European Commission advocates »one-stop shop« approach with digital business
The European Commission’s proposal also provides for cooperation between Member States in the form of a “one-stop shop”. This allows taxpayers a single point to meet all administrative obligations with the new tax (eg identification, reporting, payment). At the same time, taxpayers must be able to deduct digital business tax from corporation tax in order to avoid double taxation.
Digital business, and especially these types of technologies, are radically changing our world. This also has a significant effect on tax systems. Therefore, the EU’s digital single market needs a modern and stable framework in order for digital business to foster innovation, eliminate market fragmentation and enable all actors to take advantage of market dynamics under fair and balanced conditions.
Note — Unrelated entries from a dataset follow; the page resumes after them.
(** X14.  [Arbiter.rank] returns exactly when the call produced a reply
    that satisfies the arbiter contract: a JSON object whose [task_id],
    [selected_model_id] and [final_answer] are strings, whose [ranking] is
    a list of objects with exactly a string [model_id] and a [score] in
    [[0,1]], and whose [arbiter_notes] is a list of strings; further fields
    are allowed.  A failed call re-raises its exception; any other reply
    raises [ValueError].  Scores are read as real numbers here: a reply
    with a NaN score, which passes the range check of the schema, is outside
    this reading. *)
Theorem arbiter_rank_returns (reply : result json) (tid stamp : string) :
  (forall e, reply = Raise e -> Arbiter.rank reply tid stamp = Raise e)
  /\ (forall parsed, reply = Ok parsed ->
        (arbiter_contract parsed ->
           exists out, Arbiter.rank reply tid stamp = Ok out)
        /\ (~ arbiter_contract parsed ->
              Arbiter.rank reply tid stamp
              = Raise (ValueError "Arbiter JSON validation error"))).
Proof.
  split; [now intros e ->|].
  intros parsed ->. split.
  - intros Hc.
    destruct (rank_eval parsed tid stamp Hc)
      as (items & entries & sel & fa & notes & mode & _ & _ & _ & _ & _ & _
          & Hrank).
    eexists. exact Hrank.
  - intros Hc. unfold Arbiter.rank.
    eapply bind_run; [reflexivity|cbv beta].
    unfold validate_arbiter_json.
    destruct (valid ARBITER_SCHEMA parsed) eqn:Hvalid; [|reflexivity].
    now apply valid_arbiter_schema in Hvalid.
Qed.

Lemma rank_inversion (reply : result json) (tid stamp : string)
    (out : Arbiter.Output) :
  Arbiter.rank reply tid stamp = Ok out ->
  exists parsed, reply = Ok parsed /\ arbiter_contract parsed.
Proof.
  destruct reply as [parsed|e]; [|discriminate]. intros Hrank.
  exists parsed. split; [reflexivity|].
  apply valid_arbiter_schema.
  unfold Arbiter.rank in Hrank. cbn [mbind result_bind] in Hrank.
  unfold validate_arbiter_json in Hrank.
  destruct (valid ARBITER_SCHEMA parsed); [reflexivity|discriminate].
Qed.

(** X15.  The ranking that [Arbiter.rank] returns is the reply's ranking,
    reordered: it has the same entries (a permutation), every score lies in
    [[0,1]], no entry has a smaller score than a later one, and entries of
    equal score keep the order of the reply.  The selected worker and the
    final answer are the reply's own, [used_candidates] is the selected
    worker alone, and the task id is the run's, not the reply's. *)
Theorem arbiter_rank_sorted (reply : result json) (tid stamp : string)
    (out : Arbiter.Output) :
  Arbiter.rank reply tid stamp = Ok out ->
  exists parsed items entries,
    reply = Ok parsed
    /\ getitem parsed "ranking" = Ok (JArr items)
    /\ mapM Arbiter.ranking_entry items = Ok entries
    /\ Permutation entries (Arbiter.ar_ranking out)
    /\ length (Arbiter.ar_ranking out) = length items
    /\ descending (Arbiter.ar_ranking out)
    /\ (forall s, with_score s (Arbiter.ar_ranking out) = with_score s entries)
    /\ Forall (fun r => (0 <= rk_score r <= 1)%R) (Arbiter.ar_ranking out)
    /\ getitem parsed "selected_model_id"
       = Ok (JStr (Arbiter.ar_selected_model_id out))
    /\ getitem parsed "final_answer" = Ok (JStr (Arbiter.ar_final_answer out))
    /\ Arbiter.ar_used_candidates out = [Arbiter.ar_selected_model_id out]
    /\ Arbiter.ar_task_id out = tid.
Proof.
  intros Hrank.
  destruct (rank_inversion reply tid stamp out Hrank) as (parsed & -> & Hc).
  destruct (rank_eval parsed tid stamp Hc)
    as (items & entries & sel & fa & notes & mode & Hitems & Hmap & Hunit
        & Hsel & Hfa & _ & Heval).
  rewrite Heval in Hrank. injection Hrank as <-.
  cbn [Arbiter.ar_ranking Arbiter.ar_selected_model_id Arbiter.ar_final_answer
       Arbiter.ar_used_candidates Arbiter.ar_task_id].
  exists parsed, items, entries.
  pose proof (sort_desc_perm entries) as Hperm.
  repeat split; try assumption; try reflexivity.
  - rewrite <- Hperm. clear -Hmap. revert entries Hmap.
    induction items as [|j items IH]; intros entries Hmap.
    + injection Hmap as <-. reflexivity.
    + cbn [mapM] in Hmap.
      destruct (Arbiter.ranking_entry j); [|discriminate].
      cbn [mbind result_bind] in Hmap.
      destruct (mapM Arbiter.ranking_entry items) as [rest|];
        [|discriminate].
      injection Hmap as <-. cbn [length]. f_equal. now apply IH.
  - apply sort_desc_descending.
  - intros s. apply sort_desc_stable.
  - rewrite <- Hperm. exact Hunit.
Qed.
Proposals for new tax rules for digital business are thus meant for companies operating on online platforms. They are intended primarily to equalize their position, regardless of business seat. At the same time, curbing the challenges that arise for existing tax systems. Thus, the new regulation intends to prevent corporate tax evasion. Especially those who are positioned outside the EU, but create added value in this territory related to digital business.